• [Action item] As the answer, set down the lines below from the one containing "pose proof (NoDup_fst_map_to_list" through the one containing "m !! aID r = Some", exactly and inclusively, and no others.

• [Entries shown]
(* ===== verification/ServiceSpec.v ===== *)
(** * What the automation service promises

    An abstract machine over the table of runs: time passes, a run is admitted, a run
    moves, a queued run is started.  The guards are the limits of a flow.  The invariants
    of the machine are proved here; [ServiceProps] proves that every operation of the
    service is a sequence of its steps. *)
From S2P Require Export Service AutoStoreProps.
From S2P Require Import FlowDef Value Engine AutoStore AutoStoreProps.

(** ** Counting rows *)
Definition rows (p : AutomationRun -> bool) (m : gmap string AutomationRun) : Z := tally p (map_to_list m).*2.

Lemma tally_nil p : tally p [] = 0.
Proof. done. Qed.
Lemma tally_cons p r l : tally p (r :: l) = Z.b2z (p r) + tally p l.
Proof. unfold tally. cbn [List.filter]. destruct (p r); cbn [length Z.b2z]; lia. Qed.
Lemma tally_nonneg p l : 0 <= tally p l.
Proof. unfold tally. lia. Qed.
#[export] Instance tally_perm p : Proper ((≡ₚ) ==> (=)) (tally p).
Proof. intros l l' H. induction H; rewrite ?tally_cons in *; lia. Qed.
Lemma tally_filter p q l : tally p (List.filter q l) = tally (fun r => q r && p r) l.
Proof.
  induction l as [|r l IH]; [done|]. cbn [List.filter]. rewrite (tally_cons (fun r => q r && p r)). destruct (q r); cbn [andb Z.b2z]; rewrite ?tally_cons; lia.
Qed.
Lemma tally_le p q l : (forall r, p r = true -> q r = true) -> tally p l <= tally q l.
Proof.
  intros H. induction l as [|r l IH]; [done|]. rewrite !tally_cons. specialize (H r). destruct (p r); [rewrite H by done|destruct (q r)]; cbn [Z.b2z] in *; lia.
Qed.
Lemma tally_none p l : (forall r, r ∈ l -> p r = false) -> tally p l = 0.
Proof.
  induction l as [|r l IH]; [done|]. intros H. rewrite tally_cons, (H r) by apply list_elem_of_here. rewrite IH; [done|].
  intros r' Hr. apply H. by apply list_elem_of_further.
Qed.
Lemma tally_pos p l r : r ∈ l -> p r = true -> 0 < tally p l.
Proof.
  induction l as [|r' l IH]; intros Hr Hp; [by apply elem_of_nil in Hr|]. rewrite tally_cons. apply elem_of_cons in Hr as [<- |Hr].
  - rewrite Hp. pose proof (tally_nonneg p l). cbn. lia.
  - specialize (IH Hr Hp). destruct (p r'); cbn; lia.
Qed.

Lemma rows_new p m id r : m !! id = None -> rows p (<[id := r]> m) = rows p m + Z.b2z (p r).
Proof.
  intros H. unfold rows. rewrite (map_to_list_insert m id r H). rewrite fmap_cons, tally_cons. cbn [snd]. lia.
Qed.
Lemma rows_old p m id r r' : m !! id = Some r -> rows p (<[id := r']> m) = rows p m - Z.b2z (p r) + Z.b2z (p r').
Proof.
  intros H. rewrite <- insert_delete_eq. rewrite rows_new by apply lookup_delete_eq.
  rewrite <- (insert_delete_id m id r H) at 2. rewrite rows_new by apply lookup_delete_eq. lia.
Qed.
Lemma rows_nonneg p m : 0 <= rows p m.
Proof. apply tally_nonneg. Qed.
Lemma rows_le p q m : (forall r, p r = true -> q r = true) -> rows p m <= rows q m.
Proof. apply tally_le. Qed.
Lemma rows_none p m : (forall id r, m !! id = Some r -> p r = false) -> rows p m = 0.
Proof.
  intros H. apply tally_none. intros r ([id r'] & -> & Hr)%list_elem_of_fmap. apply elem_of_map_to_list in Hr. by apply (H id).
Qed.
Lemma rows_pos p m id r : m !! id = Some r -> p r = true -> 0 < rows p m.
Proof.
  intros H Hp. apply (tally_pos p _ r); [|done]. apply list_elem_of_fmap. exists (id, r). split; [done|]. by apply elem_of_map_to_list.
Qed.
* * *
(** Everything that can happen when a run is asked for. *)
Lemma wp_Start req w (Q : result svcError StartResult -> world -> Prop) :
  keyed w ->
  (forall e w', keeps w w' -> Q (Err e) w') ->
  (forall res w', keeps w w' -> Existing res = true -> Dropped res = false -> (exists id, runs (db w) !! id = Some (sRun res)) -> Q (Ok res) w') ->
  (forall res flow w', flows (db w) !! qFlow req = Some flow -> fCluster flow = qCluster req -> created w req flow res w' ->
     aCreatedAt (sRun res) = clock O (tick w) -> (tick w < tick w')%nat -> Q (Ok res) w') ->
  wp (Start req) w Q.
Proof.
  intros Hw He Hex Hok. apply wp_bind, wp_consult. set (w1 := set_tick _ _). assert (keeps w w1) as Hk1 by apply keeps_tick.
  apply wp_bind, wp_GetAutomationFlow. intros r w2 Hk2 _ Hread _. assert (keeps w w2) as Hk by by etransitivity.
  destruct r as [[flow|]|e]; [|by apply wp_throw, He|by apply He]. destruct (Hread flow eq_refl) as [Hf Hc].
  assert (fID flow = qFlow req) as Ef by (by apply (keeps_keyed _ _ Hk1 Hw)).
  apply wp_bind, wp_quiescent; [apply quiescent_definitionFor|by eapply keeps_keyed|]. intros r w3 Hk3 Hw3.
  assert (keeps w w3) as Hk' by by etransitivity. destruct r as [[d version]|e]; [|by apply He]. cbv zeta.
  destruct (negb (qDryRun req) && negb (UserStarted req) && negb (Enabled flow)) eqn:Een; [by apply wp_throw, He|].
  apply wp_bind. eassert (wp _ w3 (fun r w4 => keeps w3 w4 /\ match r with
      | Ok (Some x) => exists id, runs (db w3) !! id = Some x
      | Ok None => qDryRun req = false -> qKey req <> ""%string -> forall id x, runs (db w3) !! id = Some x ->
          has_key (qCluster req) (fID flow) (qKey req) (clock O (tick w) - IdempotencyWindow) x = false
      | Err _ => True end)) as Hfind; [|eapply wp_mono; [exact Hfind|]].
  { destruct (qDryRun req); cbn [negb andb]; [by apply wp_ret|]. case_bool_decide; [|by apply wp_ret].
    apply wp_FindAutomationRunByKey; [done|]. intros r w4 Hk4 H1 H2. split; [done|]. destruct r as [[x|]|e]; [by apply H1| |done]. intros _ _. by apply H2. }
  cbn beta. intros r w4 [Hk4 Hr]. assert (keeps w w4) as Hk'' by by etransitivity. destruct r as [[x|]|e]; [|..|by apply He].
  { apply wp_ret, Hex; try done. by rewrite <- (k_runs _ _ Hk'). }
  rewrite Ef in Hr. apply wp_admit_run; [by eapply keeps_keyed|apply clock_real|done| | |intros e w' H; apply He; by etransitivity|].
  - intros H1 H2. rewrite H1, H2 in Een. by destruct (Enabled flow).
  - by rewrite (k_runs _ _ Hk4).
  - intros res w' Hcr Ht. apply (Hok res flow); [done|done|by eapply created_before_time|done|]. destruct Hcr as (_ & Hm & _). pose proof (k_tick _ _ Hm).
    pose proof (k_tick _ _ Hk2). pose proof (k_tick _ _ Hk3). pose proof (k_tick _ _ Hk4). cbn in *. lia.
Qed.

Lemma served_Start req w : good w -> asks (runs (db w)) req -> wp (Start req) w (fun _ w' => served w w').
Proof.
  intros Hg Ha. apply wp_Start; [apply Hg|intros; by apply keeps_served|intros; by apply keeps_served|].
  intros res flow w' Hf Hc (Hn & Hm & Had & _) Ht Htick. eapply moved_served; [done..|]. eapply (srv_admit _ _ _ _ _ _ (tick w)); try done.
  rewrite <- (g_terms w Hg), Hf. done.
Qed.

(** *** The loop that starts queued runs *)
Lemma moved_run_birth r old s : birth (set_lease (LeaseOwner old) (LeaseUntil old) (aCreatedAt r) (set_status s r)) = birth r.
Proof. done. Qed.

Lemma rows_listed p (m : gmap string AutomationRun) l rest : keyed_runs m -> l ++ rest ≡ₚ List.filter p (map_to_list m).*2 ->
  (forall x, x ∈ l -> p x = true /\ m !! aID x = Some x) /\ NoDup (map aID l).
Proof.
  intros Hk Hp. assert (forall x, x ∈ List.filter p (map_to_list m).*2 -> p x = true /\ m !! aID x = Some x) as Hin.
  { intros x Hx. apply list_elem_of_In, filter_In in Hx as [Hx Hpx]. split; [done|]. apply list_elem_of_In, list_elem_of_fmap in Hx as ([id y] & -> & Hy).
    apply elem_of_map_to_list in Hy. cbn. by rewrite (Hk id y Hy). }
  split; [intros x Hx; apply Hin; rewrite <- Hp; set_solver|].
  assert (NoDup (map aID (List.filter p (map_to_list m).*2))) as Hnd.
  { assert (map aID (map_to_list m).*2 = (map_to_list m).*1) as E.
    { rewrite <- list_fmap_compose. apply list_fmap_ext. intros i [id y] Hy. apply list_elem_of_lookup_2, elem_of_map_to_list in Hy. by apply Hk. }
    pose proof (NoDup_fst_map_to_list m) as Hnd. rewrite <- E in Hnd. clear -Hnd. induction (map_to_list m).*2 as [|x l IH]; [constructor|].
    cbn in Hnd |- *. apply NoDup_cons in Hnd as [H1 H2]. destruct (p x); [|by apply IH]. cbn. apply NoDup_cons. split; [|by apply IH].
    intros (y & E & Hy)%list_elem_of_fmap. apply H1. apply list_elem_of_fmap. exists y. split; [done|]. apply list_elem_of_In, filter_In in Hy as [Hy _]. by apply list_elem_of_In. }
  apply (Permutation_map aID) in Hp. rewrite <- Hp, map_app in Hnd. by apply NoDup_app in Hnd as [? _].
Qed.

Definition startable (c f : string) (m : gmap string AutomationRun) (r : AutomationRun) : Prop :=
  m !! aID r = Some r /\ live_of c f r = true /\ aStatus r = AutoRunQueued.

• [Exercise answer]
    pose proof (NoDup_fst_map_to_list m) as Hnd. rewrite <- E in Hnd. clear -Hnd. induction (map_to_list m).*2 as [|x l IH]; [constructor|].
    cbn in Hnd |- *. apply NoDup_cons in Hnd as [H1 H2]. destruct (p x); [|by apply IH]. cbn. apply NoDup_cons. split; [|by apply IH].
    intros (y & E & Hy)%list_elem_of_fmap. apply H1. apply list_elem_of_fmap. exists y. split; [done|]. apply list_elem_of_In, filter_In in Hy as [Hy _]. by apply list_elem_of_In. }
  apply (Permutation_map aID) in Hp. rewrite <- Hp, map_app in Hnd. by apply NoDup_app in Hnd as [? _].
Qed.

Definition startable (c f : string) (m : gmap string AutomationRun) (r : AutomationRun) : Prop :=
  m !! aID r = Some r /\ live_of c f r = true /\ aStatus r = AutoRunQueued.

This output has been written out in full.